(** [first_by_key] against [peerByKey], at one of the call sites of the clock. *)
Lemma run_first_by_key key i :
  all_live (tk_now t) s → plain_logins s → ":"%char ∈ bytes (TrimSpace key) →
  match peerByKey e i s (TrimSpace key) with
  | Some p => ∃ q, run_at (sqlStore.first_by_key (TrimSpace key)) t db = (db, Return q) ∧
                peer_SignatureKey q = peer_SignatureKey p
  | None => run_at (sqlStore.first_by_key (TrimSpace key)) t db = (db, Fail ErrNotFound)
  end.
Proof using T R.
  intros L Hpl Hsep. pose proof (st_calm _ _ T) as C.
  pose proof (run_getPeerByKey s db t R C L (TrimSpace key) e i Hpl (st_env _ _ T)
    (st_now _ _ T i)) as H. rewrite TrimSpace_idem in H. specialize (H Hsep).
  unfold sqlStore.first_by_key. destruct (peerByKey e i s (TrimSpace key)) as [p|].
  - destruct H as (id & q & qs & _ & _ & Hk & Hq).
    exists (sqlStore.scan_peer (row_of q)). split; [|exact Hk].
    autorewrite with run_at. by rewrite Hq.
  - autorewrite with run_at. by rewrite H.
Qed.

Lemma separator_nonempty x : ":"%char ∈ bytes x → x ≠ EmptyString.
Proof. intros H ->. by apply not_elem_of_nil in H. Qed.

Lemma SetChunkHash_agrees fileID i req :
  all_live (tk_now t) s → plain_logins s → ":"%char ∈ bytes (TrimSpace (rc_SenderID req)) →
  TrimSpace (rc_RecipientID req) ≠ EmptyString → int64 i →
  agrees same_done (SetChunkHash e s fileID i req)
    (run_at (sqlStore.SetChunkHash fileID i req) t db).
Proof using T R.
  intros L Hpl Hsep Hrec%String.eqb_neq Hi. pose proof (st_calm _ _ T) as C.
  unfold SetChunkHash, sqlStore.SetChunkHash. cbn zeta. rewrite Hrec, orb_false_r.
  destruct (_ || blank (rc_Signature req))%go eqn:Eg; [done|]. bool_hyps.
  autorewrite with run_at.
  pose proof (run_first_by_key (rc_SenderID req) 0 L Hpl Hsep) as Hf.
  destruct (peerByKey e 0 s _) as [p|]; [|by rewrite Hf].
  destruct Hf as (q & -> & Hk). autorewrite with run_at.
  rewrite run_check_signature, (verify_same p q) by done.
  destruct (verifyPeerSignature p _ _) as [[]|err]; [|done]. autorewrite with run_at.
  split; [|done]. destruct R. split; try done. cbn. apply Forall2_app; [done|].
  constructor; [|done]. eexists _, i. split_and!; [done..|]. rewrite (st_now _ _ T).
  by destruct (rc_Persist req).
Qed.
(** The double nearest to a quotient is within [2^-53] of it, relatively. *)
Lemma double_div_error (n : Z) (p : positive) :
  0 < n ->
  ((n # p) * (1 - Spec.unit_roundoff) <= double_div n (Zpos p))%Q /\
  (double_div n (Zpos p) <= (n # p) * (1 + Spec.unit_roundoff))%Q.
Proof.
  intros Hn.
  destruct (double_div_cases n (Zpos p) Hn ltac:(lia))
    as [(E & HE & Hlow & ->) | (e & He & Hlow & ->)].
  - assert (P : 0 < 2 ^ E) by (apply Z.pow_pos_nonneg; lia).
    pose proof (round_half_even_spec (n * 2 ^ E) (Zpos p) ltac:(lia)) as S.
    cbv zeta in S.
    set (m := round_half_even (n * 2 ^ E) (Zpos p)) in *.
    set (P2 := 2 ^ E) in *.
    unfold Qle, Qmult, Qminus, Qplus, Qopp, Spec.unit_roundoff; cbn [Qnum Qden].
    rewrite !Pos2Z.inj_mul, Z2Pos.id by exact P.
    change (2 ^ 52) with 4503599627370496 in Hlow.
    split; nia.
  - assert (P : 0 < 2 ^ e) by (apply Z.pow_pos_nonneg; lia).
    pose proof (round_half_even_spec n (Zpos p * 2 ^ e) ltac:(nia)) as S.
    cbv zeta in S.
    set (m := round_half_even n (Zpos p * 2 ^ e)) in *.
    set (P2 := 2 ^ e) in *.
    unfold Qle, Qmult, Qminus, Qplus, Qopp, Spec.unit_roundoff, inject_Z; cbn [Qnum Qden].
    rewrite !Pos2Z.inj_mul.
    change (2 ^ 52) with 4503599627370496 in Hlow.
    split; nia.
Qed.

(** A quotient that a double holds is its own nearest double. *)
Lemma double_div_exact (n : Z) (p : positive) (K j : Z) :
  0 < K < 2 ^ 53 -> 0 <= j -> n * 2 ^ j = K * Zpos p ->
  (double_div n (Zpos p) * inject_Z (2 ^ j) == inject_Z K)%Q.
Proof.
  intros HK Hj Hq.
  assert (Pj : 0 < 2 ^ j) by (apply Z.pow_pos_nonneg; lia).
  assert (Hn : 0 < n) by nia.
  destruct (double_div_cases n (Zpos p) Hn ltac:(lia))
    as [(E & HE & Hlow & ->) | (e & He & Hlow & ->)].
  - assert (P : 0 < 2 ^ E) by (apply Z.pow_pos_nonneg; lia).
    (* j <= E *)
    assert (HjE : j <= E).
    { destruct (Z.le_gt_cases j E) as [? | Hgt]; [assumption | exfalso].
      assert (Hj1 : 2 ^ j = 2 ^ (j - E - 1) * (2 * 2 ^ E)).
      { rewrite <- Z.pow_succ_r, <- Z.pow_add_r by lia; f_equal; lia. }
      assert (Pd : 0 < 2 ^ (j - E - 1)) by (apply Z.pow_pos_nonneg; lia).
      assert (H1 : 2 ^ 52 * Zpos p * 2 ^ j <= K * Zpos p * 2 ^ E) by nia.
      rewrite Hj1 in H1.
      change (2 ^ 53) with (2 * 2 ^ 52) in HK.
      set (c := 2 ^ (j - E - 1)) in *.
      assert (H2 : 2 ^ 52 * (c * 2) <= K) by nia.
      change (2 ^ 52) with 4503599627370496 in *. nia. }
    assert (HE2 : 2 ^ E = 2 ^ (E - j) * 2 ^ j)
      by (rewrite <- Z.pow_add_r by lia; f_equal; lia).
    assert (Hsn : n * 2 ^ E = (K * 2 ^ (E - j)) * Zpos p).
    { rewrite HE2; nia. }
    rewrite Hsn, round_half_even_exact by lia.
    unfold Qeq, Qmult, inject_Z; cbn [Qnum Qden].
    rewrite Pos.mul_1_r, Z2Pos.id by exact P.
    rewrite HE2; ring.
  - assert (P : 0 < 2 ^ e) by (apply Z.pow_pos_nonneg; lia).
    assert (Hzero : e = 0 /\ j = 0).
    { assert (H1 : 2 ^ 52 * (Zpos p * 2 ^ e) * 2 ^ j <= K * Zpos p) by nia.
      assert (H2 : 2 ^ 52 * (2 ^ e * 2 ^ j) <= K) by nia.
      rewrite <- Z.pow_add_r in H2 by lia.
      destruct (Z.eq_dec (e + j) 0) as [? | Hne]; [lia | exfalso].
      assert (H3 : 2 ^ 1 <= 2 ^ (e + j)) by (apply Z.pow_le_mono_r; lia).
      change (2 ^ 53) with (2 ^ 52 * 2 ^ 1) in HK.
      change (2 ^ 52) with 4503599627370496 in *. nia. }
    destruct Hzero as [-> ->]; change (2 ^ 0) with 1 in *.
    rewrite !Z.mul_1_r in *.
    rewrite Hq, round_half_even_exact by lia.
    unfold Qeq, Qmult, inject_Z; cbn [Qnum Qden].
    change (Zpos (1 * 1)) with 1; ring.
Qed.

(** Both scalings at once: a significand of 53 bits at an exponent
    [a - b]. *)
Lemma double_div_form (n d : Z) :
  0 < n -> 0 < d ->
  exists a b,
    0 <= a /\ 0 <= b /\
    2 ^ 52 * (d * 2 ^ a) <= n * 2 ^ b < 2 ^ 53 * (d * 2 ^ a) /\
    (double_div n d
     == inject_Z (round_half_even (n * 2 ^ b) (d * 2 ^ a) * 2 ^ a)
        / inject_Z (2 ^ b))%Q.
Proof.
  intros Hn Hd.
  destruct (double_div_cases n d Hn Hd)
    as [(E & HE & Hb & ->) | (e & He & Hb & ->)].
  - exists 0, E; change (2 ^ 0) with 1; rewrite !Z.mul_1_r.
    repeat split; try lia.
    assert (P : 0 < 2 ^ E) by (apply Z.pow_pos_nonneg; lia).
    unfold Qeq, Qdiv, Qmult, Qinv, inject_Z; cbn [Qnum Qden].
    destruct (2 ^ E) as [| p | p] eqn:Ep; try lia.
    cbn [Qnum Qden Z.to_pos]; rewrite ?Pos.mul_1_l; lia.
  - exists e, 0; change (2 ^ 0) with 1; rewrite !Z.mul_1_r.
    repeat split; try lia.
    unfold Qeq, Qdiv, Qmult, Qinv, inject_Z; cbn [Qnum Qden]; lia.
Qed.
(** X13: when [componentWillMount] returns an object whose [then] is
    truthy but no function, calling it at line 91 throws a TypeError;
    [render] is not called. *)
Theorem evalComponent_then_not_callable fuel seq node context tr
    name props c state0 hook res state1 :
  get_prop node "type" = Ok (VFun name) →
  get_prop node "props" = Ok props →
  fenv name = FClass c →
  construct c props (getContext (VFun name) context) = Normal state0 →
  componentWillMount c = Some hook →
  run_script (hook props (getContext (VFun name) context) state0) state0
  = Ok (res, state1) →
  truthy res = true →
  truthy (field res "then") = true →
  typeof (field res "then") ≠ TFunction →
  evalComponent fuel seq node context tr
  = (Throw (TypeError "promise.then is not a function"),
     tr ++ [Constructed name; WillMount name]).
Proof.
  intros Hty Hprops Hcls Hnew Hhook Hrun Hres Hthen Hfun.
  rewrite (evalComponent_class fuel seq node context tr name props c) by assumption.
  rewrite Hnew, Hhook. cbv zeta.
  eff_step. unfold call_componentWillMount.
  eff_step. unfold log at 1.
  cbn [inst_class inst_props inst_context inst_state].
  eff_step. unfold lift at 1. rewrite Hrun.
  unfold mret at 1, eff_ret at 1.
  eff_step. unfold lift at 1. rewrite Hres.
  rewrite (truthy_get_prop res "then" Hres), Hthen, Hres.
  eff_step. eff_step. unfold call_then.
  eff_step. unfold lift at 1. rewrite (truthy_get_prop res "then" Hres).
  rewrite <- app_assoc.
  destruct (field res "then"); try reflexivity. contradiction.
Qed.

End Traverse.

(** ** The properties on the program of [Demo] *)

Abbreviation demo_traverse := (traverse Demo.htmlStringEscape Demo.functionSource).
Abbreviation demo_renderChildren :=
  (renderChildren Demo.htmlStringEscape Demo.functionSource).
Abbreviation demo_renderNode :=
  (renderNode Demo.renderAttrs Demo.REACT_ID Demo.functionSource).
Abbreviation demo_evalComponent :=
  (evalComponent Demo.htmlStringEscape Demo.getContext Demo.getChildContext
     Demo.syncSetState Demo.fenv Demo.functionSource).
Abbreviation demo_realize :=
  (realize Demo.htmlStringEscape Demo.renderAttrs Demo.REACT_ID Demo.getContext
     Demo.getChildContext Demo.syncSetState Demo.fenv Demo.functionSource).
Abbreviation demo_renderPass :=
  (renderPass Demo.htmlStringEscape Demo.renderAttrs Demo.REACT_ID Demo.getContext
     Demo.getChildContext Demo.syncSetState Demo.fenv Demo.functionSource).
(** * DR sheet generator (app.py): a shallow embedding and its properties

    The script reads a product catalog (H) and an order export (S),
    matches order lines to catalog rows by cleaned product name, copies
    catalog fields into the order sheet and into a derived DR sheet, and
    normalises a few columns.  This file embeds the pure part of the
    script: [clean_text], [match_items], [format_postal], the column
    rules and the assembly of the DR sheet, together with the parts of
    [re], [difflib] and [str] they call.  Reading and writing the
    workbooks and the Streamlit page are left out.

    Conventions.
    - A Python [str] is a list of Unicode code points ([ustr]).
    - A cell of a data frame is a [pyval]; a missing cell is the float NaN.
    - A data frame with a default [RangeIndex] is the list of its rows;
      [df.at[i, col]] reads or writes row [i].
    - The order sheet has the columns the script reads, so that no
      column lookup fails.
    - The frames behave as under pandas 2: writing a cell with [df.at]
      stores the value whatever the type of the column, and
      [astype(str)] turns every cell into a text, a missing one into
      "nan".  (pandas 3 refuses some of these writes and keeps a missing
      cell missing, so that a run can stop there; what is stated below
      of the sheets of a run is stated of a run that ends.)
    - Integers are those of CPython 3.11: [str] refuses an integer of
      more than 4300 digits.
    - A [dict] is an association list in insertion order.
    - [SequenceMatcher.ratio] is the exact rational [2*M/T].  Python
      rounds it to a double; two such rationals whose denominators are
      below [2^26] round to different doubles in the same order, and a
      ratio exceeds the double nearest to 0.3 exactly when the rational
      exceeds [3/10], so comparisons of scores are unchanged for keys of
      any realistic length. *)

From Stdlib Require Import ZArith NArith QArith Lia Bool Ascii String.
From Stdlib Require Import DecimalString SpecFloat Lqa.
From stdpp Require Import base list gmap sorting.

Local Open Scope N_scope.

(** ** Unicode strings *)

Abbreviation ustr := (list N) (only parsing).

(** Decoding of a UTF-8 byte sequence, so that the literals of the script
    can be written as they are in the source. *)
Fixpoint utf8_decode (bs : list N) : ustr :=
  match bs with
  | [] => []
  | b0 :: r0 =>
      if b0 <? 0x80 then b0 :: utf8_decode r0
      else
        match r0 with
        | [] => []
        | b1 :: r1 =>
            if b0 <? 0xE0 then
              ((b0 - 0xC0) * 64 + (b1 - 0x80)) :: utf8_decode r1
            else
              match r1 with
              | [] => []
              | b2 :: r2 =>
                  if b0 <? 0xF0 then
                    ((b0 - 0xE0) * 4096 + (b1 - 0x80) * 64 + (b2 - 0x80))
                      :: utf8_decode r2
                  else
                    match r2 with
                    | [] => []
                    | b3 :: r3 =>
                        ((b0 - 0xF0) * 262144 + (b1 - 0x80) * 4096
                         + (b2 - 0x80) * 64 + (b3 - 0x80))
                          :: utf8_decode r3
                    end
              end
        end
  end.

Definition U (s : string) : ustr :=
  utf8_decode (map N_of_ascii (list_ascii_of_string s)).

Definition ustr_eqb (a b : ustr) : bool := bool_decide (a = b).

(** [in_ranges rs c]: the code point lies in one of the closed intervals. *)
Definition in_ranges (rs : list (N * N)) (c : N) : bool :=
  existsb (fun r => (fst r <=? c) && (c <=? snd r)) rs.

(** [str.isspace] for one character, which is also what [\s] matches in a
    [str] pattern and what [str.strip()] removes. *)
Definition whitespace_ranges : list (N * N) :=
  [(0x9, 0xd); (0x1c, 0x20); (0x85, 0x85); (0xa0, 0xa0); (0x1680, 0x1680);
   (0x2000, 0x200a); (0x2028, 0x2029); (0x202f, 0x202f); (0x205f, 0x205f);
   (0x3000, 0x3000)].

Definition is_space (c : N) : bool := in_ranges whitespace_ranges c.

(** Decimal digits (general category Nd, Unicode 14): what [\d] matches
    in a [str] pattern. *)
Definition decimal_ranges : list (N * N) :=
  [(0x30, 0x39); (0x660, 0x669); (0x6f0, 0x6f9); (0x7c0, 0x7c9);
   (0x966, 0x96f); (0x9e6, 0x9ef); (0xa66, 0xa6f); (0xae6, 0xaef);
   (0xb66, 0xb6f); (0xbe6, 0xbef); (0xc66, 0xc6f); (0xce6, 0xcef);
   (0xd66, 0xd6f); (0xde6, 0xdef); (0xe50, 0xe59); (0xed0, 0xed9);
   (0xf20, 0xf29); (0x1040, 0x1049); (0x1090, 0x1099); (0x17e0, 0x17e9);
   (0x1810, 0x1819); (0x1946, 0x194f); (0x19d0, 0x19d9); (0x1a80, 0x1a89);
   (0x1a90, 0x1a99); (0x1b50, 0x1b59); (0x1bb0, 0x1bb9); (0x1c40, 0x1c49);
   (0x1c50, 0x1c59); (0xa620, 0xa629); (0xa8d0, 0xa8d9); (0xa900, 0xa909);
   (0xa9d0, 0xa9d9); (0xa9f0, 0xa9f9); (0xaa50, 0xaa59); (0xabf0, 0xabf9);
   (0xff10, 0xff19); (0x104a0, 0x104a9); (0x10d30, 0x10d39);
   (0x11066, 0x1106f); (0x110f0, 0x110f9); (0x11136, 0x1113f);
   (0x111d0, 0x111d9); (0x112f0, 0x112f9); (0x11450, 0x11459);
   (0x114d0, 0x114d9); (0x11650, 0x11659); (0x116c0, 0x116c9);
   (0x11730, 0x11739); (0x118e0, 0x118e9); (0x11950, 0x11959);
   (0x11c50, 0x11c59); (0x11d50, 0x11d59); (0x11da0, 0x11da9);
   (0x16a60, 0x16a69); (0x16ac0, 0x16ac9); (0x16b50, 0x16b59);
   (0x1d7ce, 0x1d7ff); (0x1e140, 0x1e149); (0x1e2f0, 0x1e2f9);
   (0x1e950, 0x1e959); (0x1fbf0, 0x1fbf9)].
--*--
**PROMPT:**
Only lines of the material that contain the word "assumption" belong in the answer; copy each one.

**TASK OUTPUT:**
    { destruct (Z.le_gt_cases j E) as [? | Hgt]; [assumption | exfalso].
  rewrite (evalComponent_class fuel seq node context tr name props c) by assumption.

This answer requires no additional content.